──────── Data in this exercise
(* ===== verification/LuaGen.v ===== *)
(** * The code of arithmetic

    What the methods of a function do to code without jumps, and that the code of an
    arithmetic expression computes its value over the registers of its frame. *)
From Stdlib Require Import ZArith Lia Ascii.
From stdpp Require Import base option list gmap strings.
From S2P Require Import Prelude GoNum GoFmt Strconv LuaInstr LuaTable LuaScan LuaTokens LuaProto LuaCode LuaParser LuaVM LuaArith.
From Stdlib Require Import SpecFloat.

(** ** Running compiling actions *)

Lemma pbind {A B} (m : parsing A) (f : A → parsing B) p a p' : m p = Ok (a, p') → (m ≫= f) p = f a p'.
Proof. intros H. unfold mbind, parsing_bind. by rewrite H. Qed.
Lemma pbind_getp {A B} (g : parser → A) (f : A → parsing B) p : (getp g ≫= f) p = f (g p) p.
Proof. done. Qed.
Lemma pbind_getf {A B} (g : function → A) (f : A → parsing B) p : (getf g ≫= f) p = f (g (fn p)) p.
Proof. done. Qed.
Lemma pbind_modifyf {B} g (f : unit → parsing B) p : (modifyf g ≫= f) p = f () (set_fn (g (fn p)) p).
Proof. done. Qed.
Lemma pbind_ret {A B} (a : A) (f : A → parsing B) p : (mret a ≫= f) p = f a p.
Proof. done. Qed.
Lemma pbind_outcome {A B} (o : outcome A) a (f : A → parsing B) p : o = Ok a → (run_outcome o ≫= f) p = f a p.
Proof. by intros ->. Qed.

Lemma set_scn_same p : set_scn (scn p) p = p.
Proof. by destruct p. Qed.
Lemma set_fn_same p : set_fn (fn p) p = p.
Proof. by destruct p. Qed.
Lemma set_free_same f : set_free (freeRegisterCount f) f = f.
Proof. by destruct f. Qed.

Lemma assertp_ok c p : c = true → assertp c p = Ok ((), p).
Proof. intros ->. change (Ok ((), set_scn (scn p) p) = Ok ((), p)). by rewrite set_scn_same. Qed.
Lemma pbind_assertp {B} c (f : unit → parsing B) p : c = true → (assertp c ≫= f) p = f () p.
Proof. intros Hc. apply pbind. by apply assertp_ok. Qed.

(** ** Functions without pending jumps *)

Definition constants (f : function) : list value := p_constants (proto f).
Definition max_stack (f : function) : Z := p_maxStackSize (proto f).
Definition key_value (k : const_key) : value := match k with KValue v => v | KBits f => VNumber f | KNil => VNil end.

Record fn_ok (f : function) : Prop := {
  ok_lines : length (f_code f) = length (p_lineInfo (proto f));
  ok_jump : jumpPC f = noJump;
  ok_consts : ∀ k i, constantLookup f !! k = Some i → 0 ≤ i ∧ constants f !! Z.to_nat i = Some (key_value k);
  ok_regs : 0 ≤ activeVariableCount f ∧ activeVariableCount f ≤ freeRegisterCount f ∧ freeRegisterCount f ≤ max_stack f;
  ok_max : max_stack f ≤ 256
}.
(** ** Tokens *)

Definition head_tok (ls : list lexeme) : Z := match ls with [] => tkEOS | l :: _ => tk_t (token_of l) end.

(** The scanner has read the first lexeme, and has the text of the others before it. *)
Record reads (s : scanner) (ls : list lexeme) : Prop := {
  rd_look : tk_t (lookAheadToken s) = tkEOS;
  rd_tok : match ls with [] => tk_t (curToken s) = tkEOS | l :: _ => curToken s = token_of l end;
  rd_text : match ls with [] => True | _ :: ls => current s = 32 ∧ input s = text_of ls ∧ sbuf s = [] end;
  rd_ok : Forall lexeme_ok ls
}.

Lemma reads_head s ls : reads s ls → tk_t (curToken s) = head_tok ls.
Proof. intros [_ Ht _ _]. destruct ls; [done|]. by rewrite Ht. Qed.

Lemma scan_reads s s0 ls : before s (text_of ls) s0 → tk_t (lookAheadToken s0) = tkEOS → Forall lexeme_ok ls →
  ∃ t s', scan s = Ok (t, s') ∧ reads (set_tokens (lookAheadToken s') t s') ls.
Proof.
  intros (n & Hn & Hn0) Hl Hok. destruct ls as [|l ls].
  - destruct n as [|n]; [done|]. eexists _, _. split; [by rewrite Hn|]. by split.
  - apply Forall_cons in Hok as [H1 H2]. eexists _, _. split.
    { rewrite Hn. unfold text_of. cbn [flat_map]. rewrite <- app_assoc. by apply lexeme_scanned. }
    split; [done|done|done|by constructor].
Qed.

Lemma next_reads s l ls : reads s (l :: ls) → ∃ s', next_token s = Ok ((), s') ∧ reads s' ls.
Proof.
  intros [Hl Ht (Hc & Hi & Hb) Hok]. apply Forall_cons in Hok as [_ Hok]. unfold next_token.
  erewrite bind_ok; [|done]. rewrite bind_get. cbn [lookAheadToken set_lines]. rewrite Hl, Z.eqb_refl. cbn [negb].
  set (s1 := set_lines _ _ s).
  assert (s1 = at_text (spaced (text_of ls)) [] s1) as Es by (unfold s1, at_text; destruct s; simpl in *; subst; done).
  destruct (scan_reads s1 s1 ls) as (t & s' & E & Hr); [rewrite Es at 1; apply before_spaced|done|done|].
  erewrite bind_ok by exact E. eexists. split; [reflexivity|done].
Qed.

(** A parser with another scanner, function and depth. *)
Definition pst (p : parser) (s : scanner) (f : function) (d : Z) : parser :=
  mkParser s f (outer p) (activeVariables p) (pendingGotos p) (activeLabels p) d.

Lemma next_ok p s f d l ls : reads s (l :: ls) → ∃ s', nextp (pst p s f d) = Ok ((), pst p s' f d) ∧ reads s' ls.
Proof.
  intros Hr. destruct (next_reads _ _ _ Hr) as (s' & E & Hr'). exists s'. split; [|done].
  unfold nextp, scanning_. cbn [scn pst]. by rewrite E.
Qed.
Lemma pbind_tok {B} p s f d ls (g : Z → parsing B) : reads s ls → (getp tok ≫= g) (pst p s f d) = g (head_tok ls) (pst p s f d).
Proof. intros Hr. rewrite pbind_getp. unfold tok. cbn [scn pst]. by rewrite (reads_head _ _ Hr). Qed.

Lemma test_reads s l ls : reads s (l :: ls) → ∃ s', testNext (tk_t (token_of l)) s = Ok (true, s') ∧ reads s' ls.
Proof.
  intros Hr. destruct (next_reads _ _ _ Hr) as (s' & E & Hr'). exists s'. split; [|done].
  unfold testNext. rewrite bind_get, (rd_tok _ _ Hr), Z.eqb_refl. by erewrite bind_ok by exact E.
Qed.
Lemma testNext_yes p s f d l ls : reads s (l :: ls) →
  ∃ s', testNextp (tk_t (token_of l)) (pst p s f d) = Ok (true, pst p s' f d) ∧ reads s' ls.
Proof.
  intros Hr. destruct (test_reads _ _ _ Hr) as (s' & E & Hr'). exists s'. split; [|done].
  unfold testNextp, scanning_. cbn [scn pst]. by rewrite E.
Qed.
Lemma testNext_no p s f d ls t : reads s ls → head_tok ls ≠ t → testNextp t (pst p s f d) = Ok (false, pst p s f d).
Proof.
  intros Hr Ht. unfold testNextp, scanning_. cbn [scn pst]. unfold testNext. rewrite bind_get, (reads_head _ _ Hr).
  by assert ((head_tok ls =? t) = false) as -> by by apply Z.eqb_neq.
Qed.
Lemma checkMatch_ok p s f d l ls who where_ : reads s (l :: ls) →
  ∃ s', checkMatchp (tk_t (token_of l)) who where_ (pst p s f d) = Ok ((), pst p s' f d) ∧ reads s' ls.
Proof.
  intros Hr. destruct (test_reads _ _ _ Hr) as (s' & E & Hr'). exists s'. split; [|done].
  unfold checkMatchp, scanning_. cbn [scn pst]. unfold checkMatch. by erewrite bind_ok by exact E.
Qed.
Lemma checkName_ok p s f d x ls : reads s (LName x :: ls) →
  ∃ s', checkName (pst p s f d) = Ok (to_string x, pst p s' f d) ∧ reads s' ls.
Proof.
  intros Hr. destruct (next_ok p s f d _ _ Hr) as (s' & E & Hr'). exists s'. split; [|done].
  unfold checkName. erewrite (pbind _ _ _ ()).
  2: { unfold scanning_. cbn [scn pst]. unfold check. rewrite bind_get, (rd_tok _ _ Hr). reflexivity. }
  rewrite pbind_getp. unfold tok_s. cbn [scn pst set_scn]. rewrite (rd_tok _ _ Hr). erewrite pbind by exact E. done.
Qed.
────────────────
> [Task description]: Pull out every line in the data above that has the word "From".

> [Solution for this problem]:
From Stdlib Require Import ZArith Lia Ascii.
From stdpp Require Import base option list gmap strings.
From S2P Require Import Prelude GoNum GoFmt Strconv LuaInstr LuaTable LuaScan LuaTokens LuaProto LuaCode LuaParser LuaVM LuaArith.
From Stdlib Require Import SpecFloat.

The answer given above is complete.